• How to complete this task:
Give again the entries below exactly, beginning at the first line and ending at the line with "m ∈ todo b) ∧".

• Information given:
(** In the stage of the services only these are settled and awaited. *)
Lemma services_kind n b : is_oneshot svcs n = false → tidy b → at_stage b = Services → n ∈ cur b →
  (∀ b', cur b' = cur b → rest b' = rest b → at_stage b' = Services ∨ at_stage b' = Aborted → (∀ m, m ∈ todo b' → m ∈ todo b) →
     (∀ m, m ∈ waiting b' → m ∈ waiting b ∨ m = n) → (∀ m, m ≠ n → settled b' !! m = settled b !! m) → tidy b').
Proof.
  intros Ho HT Hs Hn b' E1 E2 E3 E4 E5 E6. apply (tidy_services b); try done.
  - intros m Hm. apply HT. left. auto.
  - intros m Hm. destruct (E5 m Hm) as [?| ->]; [|done]. split; [apply HT; by right|by apply (td_svc _ HT)].
  - intros m [Hm|Hm]; [destruct (E5 m Hm) as [?| ->]; [left; by left|by right]|]. destruct (decide (m = n)) as [->|]; [by right|].
    left. right. by rewrite <- E6.
Qed.

Lemma spawn_kind n l up b : todo b = n :: l → let b' := spawn_service svcs n up (set_todo l b) in
  cur b' = cur b ∧ rest b' = rest b ∧ at_stage b' = at_stage b ∧ (∀ m, m ∈ todo b' → m ∈ todo b) ∧
  (∀ m, m ∈ waiting b' → m ∈ waiting b ∨ m = n) ∧ (∀ m, m ≠ n → settled b' !! m = settled b !! m) ∧
  (is_oneshot svcs n = true → waiting b' = waiting b ∧ settled b' = settled b).
Proof.
  intros Ht b'. subst b'. unfold spawn_service, is_oneshot. repeat case_match; cbn; rewrite ?Ht; split_and!; try done; try set_solver;
    intros; try (rewrite lookup_insert_ne by done; done).
  all: by destruct (Service.Enabled _), (Service.Oneshot _).
Qed.

Lemma service_result_kind n err b : let b' := service_result n err (set_waiting (remove n (waiting b)) b) in
  cur b' = cur b ∧ rest b' = rest b ∧ (at_stage b' = at_stage b ∨ at_stage b' = Aborted) ∧ todo b' = todo b ∧
  (∀ m, m ∈ waiting b' ↔ m ∈ waiting b ∧ m ≠ n) ∧ (∀ m, m ≠ n → settled b' !! m = settled b !! m).
Proof.
  intros b'. subst b'. unfold service_result. repeat case_match; cbn; split_and!; auto; try (intros m; rewrite elem_of_remove; tauto);
    intros m Hm; by rewrite lookup_insert_ne by done.
Qed.

(** ** Every oneshot has its story *)

Record good (s : state) : Prop := {
  g_tidy : tidy (at_ s);
  g_story : ∀ n, is_oneshot svcs n = true → story (at_ s) (pids s) n (history n (trace s));
  g_none : ∀ n, is_oneshot svcs n = false → history n (trace s) = [];
}.

Lemma story_frame b b' ps ps' n h : settled b' !! n = settled b !! n → (n ∈ waiting b' ↔ n ∈ waiting b) →
  (n ∈ waiting b → (at_stage b' = Aborted ↔ at_stage b = Aborted) ∧ ps' !! n = ps !! n) → story b ps n h → story b' ps' n h.
Proof.
  intros Es Hw Hp. unfold story. rewrite Es. destruct (settled b !! n) as [[]|]; auto.
  destruct (decide (n ∈ waiting b)) as [H|H], (decide (n ∈ waiting b')) as [H'|H']; try tauto.
  destruct (Hp H) as [Ha ->]. by destruct (decide (at_stage b = Aborted)), (decide (at_stage b' = Aborted)); try tauto.
Qed.

Lemma history_app n t t' : history n (t ++ t') = history n t ++ history n t'.
Proof. apply filter_app. Qed.

Lemma history_all n t : Forall (λ e, about e = n) t → history n t = t.
Proof. induction 1 as [|e t He _ IH]; [done|]. unfold history in *. by rewrite filter_cons_True, IH. Qed.

Lemma history_other n m t : m ≠ n → Forall (λ e, about e = n) t → history m t = [].
Proof. intros Hm. induction 1 as [|e t He _ IH]; [done|]. unfold history in *. rewrite filter_cons_False; [done|]. congruence. Qed.

(** A step whose effects are about the oneshot [n]. *)
Lemma good_step_one s b ps t n : good s → tidy b → is_oneshot svcs n = true → Forall (λ e, about e = n) t →
  (∀ m, m ≠ n → settled b !! m = settled (at_ s) !! m ∧ (m ∈ waiting b ↔ m ∈ waiting (at_ s)) ∧ ps !! m = pids s !! m) →
  (at_stage b = Aborted ↔ at_stage (at_ s) = Aborted) →
  story b ps n (history n (trace s) ++ t) → good (mkState b ps (trace s ++ t)).
Proof.
  intros [G1 G2 G3] HT Ho Ht Hm Ha Hn. split; cbn [at_ pids trace]; [done|..]; intros m Hom; rewrite history_app.
  - destruct (decide (m = n)) as [->|Hne]; [by rewrite (history_all n t)|]. rewrite (history_other n m t) by done. rewrite app_nil_r.
    destruct (Hm m Hne) as (E1 & E2 & E3). apply (story_frame (at_ s) b (pids s)); auto.
  - rewrite (history_other n m t) by (congruence || done). by rewrite app_nil_r, G3.
Qed.

(** A step without effects that no oneshot notices. *)
Lemma good_step_quiet s b : good s → tidy b →
  (∀ m, is_oneshot svcs m = true → settled b !! m = settled (at_ s) !! m ∧ (m ∈ waiting b ↔ m ∈ waiting (at_ s)) ∧
     (m ∈ waiting (at_ s) → at_stage b = Aborted ↔ at_stage (at_ s) = Aborted)) →
  good (mkState b (pids s) (trace s ++ [])).
Proof.
  intros [G1 G2 G3] HT Hm. split; cbn [at_ pids trace]; [done|..]; intros m Hom; rewrite app_nil_r; [|auto].
  destruct (Hm m Hom) as (E1 & E2 & E3). apply (story_frame (at_ s) b (pids s)); auto.
Qed.

Lemma kill_history ps n l : NoDup l → (∀ m, m ∈ l → ∃ p, (0 < p)%Z ∧ ps !! m = Some p) →
  history n (concat (kill ps <$> l)) = if decide (n ∈ l) then kill ps n else [].
Proof.
  intros Hnd Hp. assert (Hab : ∀ m, Forall (λ e, about e = m) (kill ps m)).
  { intros m. unfold kill. destruct (ps !! m); [|constructor]. destruct (_ <? _)%Z; repeat constructor. }
  induction Hnd as [|m l Hm Hnd IH]; cbn [fmap list_fmap concat]; [by destruct (decide _) as [H|]; [apply elem_of_nil in H|]|].
  rewrite history_app, IH by (intros; apply Hp; by right). destruct (decide (n = m)) as [->|Hne].
  - rewrite history_all by done. rewrite (decide_False (P := m ∈ l)), app_nil_r by done. by rewrite decide_True by left.
  - rewrite (history_other m) by done. cbn [app]. destruct (decide (n ∈ l)); [by rewrite decide_True by (by right)|].
    rewrite decide_False; [done|]. intros [?|?]%elem_of_cons; done.
Qed.

Lemma waits_story s n : good s → at_stage (at_ s) = Oneshots → n ∈ waiting (at_ s) →
  ∃ p, (0 < p)%Z ∧ pids s !! n = Some p ∧ history n (trace s) = [EStarted n p].
Proof.
  intros HG Hs Hn. destruct (td_one _ (g_tidy _ HG) Hs) as [_ Hw]. destruct (Hw n Hn) as [Ho Hse].
  pose proof (g_story _ HG n Ho) as H. unfold story in H. rewrite Hse, decide_True in H by done.
  destruct H as (p & Hp & Hpn & Hh). rewrite decide_False in Hh by congruence. eauto.
Qed.

(** The failed start: every oneshot of the layer that was started is killed. *)
Lemma good_abort s n l : good s → at_stage (at_ s) = Oneshots → todo (at_ s) = n :: l →
  good (mkState (abort (set_todo l (at_ s))) (pids s) (trace s ++ concat (kill (pids s) <$> reverse (waiting (at_ s))))).
Proof.
  intros HG Hs Ht. destruct (tidy_take n l _ (g_tidy _ HG) Hs Ht) as (HT' & Hr & Hc & Hl).
  destruct (td_one _ (g_tidy _ HG) Hs) as [Hnd Hw].
  assert (Hk : ∀ m, m ∈ reverse (waiting (at_ s)) → ∃ p, (0 < p)%Z ∧ pids s !! m = Some p).
  { intros m Hm. rewrite elem_of_reverse in Hm. destruct (waits_story s m HG Hs Hm) as (p & ? & ? & _). eauto. }
  split; cbn [at_ pids trace]; [by apply (tidy_end (set_todo l (at_ s)))|..]; intros m Hom; rewrite history_app, kill_history by (done || by rewrite reverse_Permutation).
  - unfold story. cbn. destruct (decide (m ∈ waiting (at_ s))) as [Hm|Hm].
    + destruct (waits_story s m HG Hs Hm) as (p & Hp & Hpm & ->). destruct (Hw m Hm) as [_ ->].
      rewrite decide_True by (by apply elem_of_reverse). exists p. unfold kill. rewrite Hpm, (proj2 (Z.ltb_lt _ _)) by done. done.
    + rewrite decide_False by (by rewrite elem_of_reverse). rewrite app_nil_r. pose proof (g_story _ HG m Hom) as H. unfold story in H.
      destruct (settled (at_ s) !! m) as [[]|]; try done. by rewrite decide_False in H.
  - rewrite decide_False; [by rewrite app_nil_r, (g_none _ HG)|]. rewrite elem_of_reverse. intros Hm. destruct (Hw m Hm). congruence.
Qed.

Lemma fresh_story s n : good s → is_oneshot svcs n = true → ¬ reached (at_ s) n → history n (trace s) = [].
Proof.
  intros HG Ho Hr. pose proof (g_story _ HG n Ho) as H. unfold story in H.
  destruct (settled (at_ s) !! n) as [h|] eqn:E; [exfalso; apply Hr; right; by rewrite E|].
  rewrite decide_False in H; [done|]. intros Hw. apply Hr. by left.
Qed.

Lemma good_oneshot s n l unmet fork h : good s → (0 < pid h)%Z → at_stage (at_ s) = Oneshots → todo (at_ s) = n :: l →
  ev h = EvOneshot unmet fork →
  good (mkState (start_oneshot svcs n unmet fork (set_todo l (at_ s))) (forked s h) (trace s ++ oneshot_effects s h n unmet fork)).
Proof.
  intros HG Hp Hs Ht He. pose proof (tidy_oneshot n l unmet fork _ (g_tidy _ HG) Hs Ht) as HT'.
  destruct (tidy_take n l _ (g_tidy _ HG) Hs Ht) as (_ & Hr & _). unfold forked. rewrite Hs, He, Ht. unfold oneshot_effects, start_oneshot in *.
  destruct (is_oneshot svcs n) eqn:Eo; cbn [negb] in *.
  2: { assert ((if unmet then pids s else if fork then pids s else pids s) = pids s) as -> by (by destruct unmet, fork). by apply good_step_quiet. }
  pose proof (fresh_story s n HG Eo Hr) as Hh. destruct unmet; [|destruct fork].
  - apply (good_step_one s _ _ _ n); try done; [repeat constructor|intros m Hm; cbn; by rewrite lookup_insert_ne by done|].
    unfold story. cbn. rewrite lookup_insert_eq, Hh. by exists (reason h).
  - apply (good_step_one s _ _ _ n); try done; [repeat constructor|intros m Hm; cbn; rewrite elem_of_cons, lookup_insert_ne by done; tauto|].
    unfold story. cbn. rewrite Hh. destruct (settled (at_ s) !! n) eqn:E; [exfalso; apply Hr; right; by rewrite E|].
    rewrite decide_True by left. exists (pid h). rewrite lookup_insert_eq. rewrite decide_False by congruence. done.
  - by apply (good_abort s n).
Qed.

Lemma good_exit s n a code : good s → at_stage (at_ s) = Oneshots → todo (at_ s) = [] → n ∈ waiting (at_ s) →
  waitOneshot (startup_timeout svcs n) a = Some code →
  good (mkState (oneshot_result svcs n code (set_waiting (remove n (waiting (at_ s))) (at_ s))) (pids s) (trace s ++ exit_effects s n a)).
Proof.
  intros HG Hs Ht Hn Ha. pose proof (tidy_result n code _ (g_tidy _ HG) Hs Ht Hn) as HT'.
  destruct (waits_story s n HG Hs Hn) as (p & Hp & Hpn & Hh). destruct (td_one _ (g_tidy _ HG) Hs) as [_ Hw]. destruct (Hw n Hn) as [Ho _].
  assert (Hsv : ∃ svc, svcs !! n = Some svc) by (unfold is_oneshot in Ho; destruct (svcs !! n); [eauto|done]). destruct Hsv as [svc Hsv].
  assert (Hk : kill (pids s) n = [EKilled n p]) by (unfold kill; by rewrite Hpn, (proj2 (Z.ltb_lt _ _))).
  assert (Hstage : at_stage (oneshot_result svcs n code (set_waiting (remove n (waiting (at_ s))) (at_ s))) = Oneshots)
    by (unfold oneshot_result; repeat case_match; done).
  apply (good_step_one s _ _ _ n); try done.
  - unfold exit_effects. rewrite Ha, Hk. destruct code; repeat constructor.
  - intros m Hm. unfold oneshot_result. repeat case_match; cbn; rewrite elem_of_remove, lookup_insert_ne by done; tauto.
  - by rewrite Hstage, Hs.
  - rewrite Hh. unfold exit_effects. rewrite Ha, Hk, Hsv. unfold oneshot_result, story. rewrite Hsv. destruct code as [raw|].
    + destruct (Z.eqb_spec (Service.RemapExitCode svc raw) 0) as [->|Hc]; [cbn; rewrite lookup_insert_eq; by exists p|].
      case_bool_decide; cbn; rewrite lookup_insert_eq; [split; [done|]; by exists p|]. exists p. left. eauto.
    + cbn. rewrite lookup_insert_eq. exists p. by right.
Qed.

Lemma good_started s n err : good s → at_stage (at_ s) = Services → n ∈ waiting (at_ s) →
  good (mkState (service_result n err (set_waiting (remove n (waiting (at_ s))) (at_ s))) (pids s) (trace s ++ [])).
Proof.
  intros HG Es Hn. pose proof (g_tidy _ HG) as HT. pose proof (td_svc _ HT Es n Hn) as Ho.
  destruct (service_result_kind n err (at_ s)) as (S1 & S2 & S3 & S4 & S5 & S6). cbn zeta in *.
  apply good_step_quiet; [done|..].
  - apply (services_kind n (at_ s)); try done; [apply HT; by right|rewrite Es in S3; tauto|by rewrite S4|]. intros m [? _]%S5. by left.
  - intros m Hom. assert (Hm : m ≠ n) by congruence. rewrite S6, S5 by done.
    assert (Hno : m ∉ waiting (at_ s)) by (intros Hm'; rewrite (td_svc _ HT Es m Hm') in Hom; done). tauto.
Qed.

• Result of this exercise:
(** In the stage of the services only these are settled and awaited. *)
Lemma services_kind n b : is_oneshot svcs n = false → tidy b → at_stage b = Services → n ∈ cur b →
  (∀ b', cur b' = cur b → rest b' = rest b → at_stage b' = Services ∨ at_stage b' = Aborted → (∀ m, m ∈ todo b' → m ∈ todo b) →
     (∀ m, m ∈ waiting b' → m ∈ waiting b ∨ m = n) → (∀ m, m ≠ n → settled b' !! m = settled b !! m) → tidy b').
Proof.
  intros Ho HT Hs Hn b' E1 E2 E3 E4 E5 E6. apply (tidy_services b); try done.
  - intros m Hm. apply HT. left. auto.
  - intros m Hm. destruct (E5 m Hm) as [?| ->]; [|done]. split; [apply HT; by right|by apply (td_svc _ HT)].
  - intros m [Hm|Hm]; [destruct (E5 m Hm) as [?| ->]; [left; by left|by right]|]. destruct (decide (m = n)) as [->|]; [by right|].
    left. right. by rewrite <- E6.
Qed.

Lemma spawn_kind n l up b : todo b = n :: l → let b' := spawn_service svcs n up (set_todo l b) in
  cur b' = cur b ∧ rest b' = rest b ∧ at_stage b' = at_stage b ∧ (∀ m, m ∈ todo b' → m ∈ todo b) ∧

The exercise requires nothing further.